Emettere giudizi o distribuire voti rappresentano atti di intersoggettivo stabilimento di valore. Ogni soggetto individuale o collettivo rappresenta a suo modo il mondo, gli eventi, il “reale” e la relativa immagine -mediata attraverso concordati con i gruppi di riferimento- dipende da lui come dalle aree osservate. Con il giudizio come con il voto, l’insegnante contribuisce a costruire la realtà, inevitabilmente (ma consapevolmente e responsabilmente!) in-formandola della propria identità. E’ un approccio “spostato dalla credenza ingenua nelle cose e nelle persone come realtà indipendenti dai fatti di coscienza, e quindi (volto a costruire) strutture trascendentali” (R.Massa in “Sugli usi della fenomenologia nella pedagogizzazione attuale” Enciclopaideia, n.2/97).

 

Il docente è invitato a essere sostanzialmente attento e rigoroso sia con le parole che con i numeri. Con attenzione al possesso delle nozioni essenziali (generative di conoscenze ulteriori) come fondazioni solide delle capacità elaborative, critiche e creative. La misura é sempre strettamente dipendente dal metro di riferimento, dal sistema di valori dell’individuo o del sistema che valuta. I giudizi –base dei voti- utilizzano uno strumento “naturale”, prodotto di una cultura tanto storicamente fondato e fondante da divenire natura: la lingua materna. Seguirla é ritrovarsi umilmente con le possibilità e i limiti della propria intelligenza dell’altro e del suo agire culturale.

 

Prove e voti

-Le prove, scritte e orali devono essere il più possibile varie e differenziate. Il loro esito non sarà solo oggetto di presentazione, ma di dialogo. Un dia-logo con alcune persone può apparire impossibile ma in qualche modo si può sempre instaurare. Concorreranno a disegnare intersoggettivamente il profilo dell’alunno.

Pertanto i voti, o i giudizi che siano, condenseranno e motiveranno l’attribuzione di valore; potranno rappresentare per il ragazzo un pur tormentato momento di presa di consapevolezza delle proprie possibilità e dei propri limiti. Attraverso la fase diagnostica, di potenziamento e recupero, il voto o il giudizio denoteranno anche lo sforzo della scuola di una valutazione formativa.

 

Approccio non burocratico, ma attento alle conseguenze

-Compilare i documenti ufficiali avendo ferma la consapevolezza della loro modesta valenza effettuale.

 

Non reagire ma pro-agire

-Non valutare reattivamente (specie nel voto di condotta) ma proattivamente (“quel che hai fatto o non fatto non è buono ma potrai fare di meglio”) avanzando una proposta della regola come via per l’attuazione di sè.

 

Trasparenza

-Esplicitare nel POF e nelle delibere che necessariamente andranno prese motivazioni e azioni adottate in merito alla valutazione

 

Diario

-Tenere un diario che racconti la nostra percezione dell’incontrarsi dei ragazzi con se stessi, con gli altri e con i saperi.
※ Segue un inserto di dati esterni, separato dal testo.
(** On the test double, which keeps the identifiers it was given: the
    upload of the manager is in the history and in the state of the
    storage, with the same identifier; the upload of the client is in the
    state only. *)
Example uploads_and_storage_state_sample :
  let m := snd (run (H := stub_NDArrayDataStorage)
                  [Make [1] dt_bool None; Make [3] dt_bool (Some 2%nat);
                   Storage_upload 9 [3] dt_bool 2%nat]
                  (new_NDArrayManager (sample_heap, []))) in
  storage_calls m = [Call_upload 2 [3] dt_bool 2%nat]
  /\ storage m = (sample_heap, [2; 9]).
Proof. repeat split. Qed.

(** A run on a [WebGLStorage]: the call with values throws. *)
Lemma WebGL_manager_creates_only_without_values_witness :
  Z.of_nat (length (makes [Make [1] dt_bool None; Storage_dispose 1;
                           Make [3] dt_bool (Some 2%nat);
                           Make [2] dt_int32 None])) < 2 ^ 53
  /\ storage (snd (run [Make [1] dt_bool None; Storage_dispose 1;
                        Make [3] dt_bool (Some 2%nat); Make [2] dt_int32 None]
                     (new_NDArrayManager sample_World)))
     = sample_World
  /\ fst (run [Make [1] dt_bool None; Storage_dispose 1;
               Make [3] dt_bool (Some 2%nat); Make [2] dt_int32 None]
            (new_NDArrayManager sample_World))
     = [Return {| NDArrayData.id := 1; NDArrayData.dtype := dt_bool;
                  NDArrayData.shape := [1] |};
        Throw not_implemented;
        Return {| NDArrayData.id := 3; NDArrayData.dtype := dt_int32;
                  NDArrayData.shape := [2] |}].
Proof.
  split; [reflexivity|].
  exact (WebGL_manager_creates_only_without_values sample_World
           [Make [1] dt_bool None; Storage_dispose 1;
            Make [3] dt_bool (Some 2%nat); Make [2] dt_int32 None] eq_refl).
Defined.

(** A run on a [WebGLStorage] with its log and its history of uploads. *)
Example histories_sample :
  let m := snd (run [Make [1] dt_bool None; Storage_dispose 1;
                     Make [3] dt_bool (Some 2%nat); Make [2] dt_int32 None]
                  (new_NDArrayManager sample_World)) in
  console m
  = [("tracked"%string,
      {| NDArrayData.id := 1; NDArrayData.dtype := dt_bool;
         NDArrayData.shape := [1] |});
     ("tracked"%string,
      {| NDArrayData.id := 3; NDArrayData.dtype := dt_int32;
         NDArrayData.shape := [2] |})]
  /\ storage_calls m = [Call_upload 2 [3] dt_bool 2%nat]
  /\ storage m = sample_World.
Proof. repeat split. Qed.
End MoreRuns.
Tenendo conto che ciascuno di noi ha vari tratti “autistitici”.

 

Valutazione come suggerimento e invito

-Voti e giudizi non servono tanto a riflettere lo stato presente quanto a disegnare il futuro, costituire una “profezia” almeno in parte destinata ad adempiersi. Attribuire dunque voti e giudizi non solo come risultanze del valore delle prestazioni ma –soprattutto- come indicazioni positive di valore e di fiducia nelle possibilità del ragazzo come intero. Questi è in fase intensamente evolutiva e, anche laddove non lo mostri, vi crederà.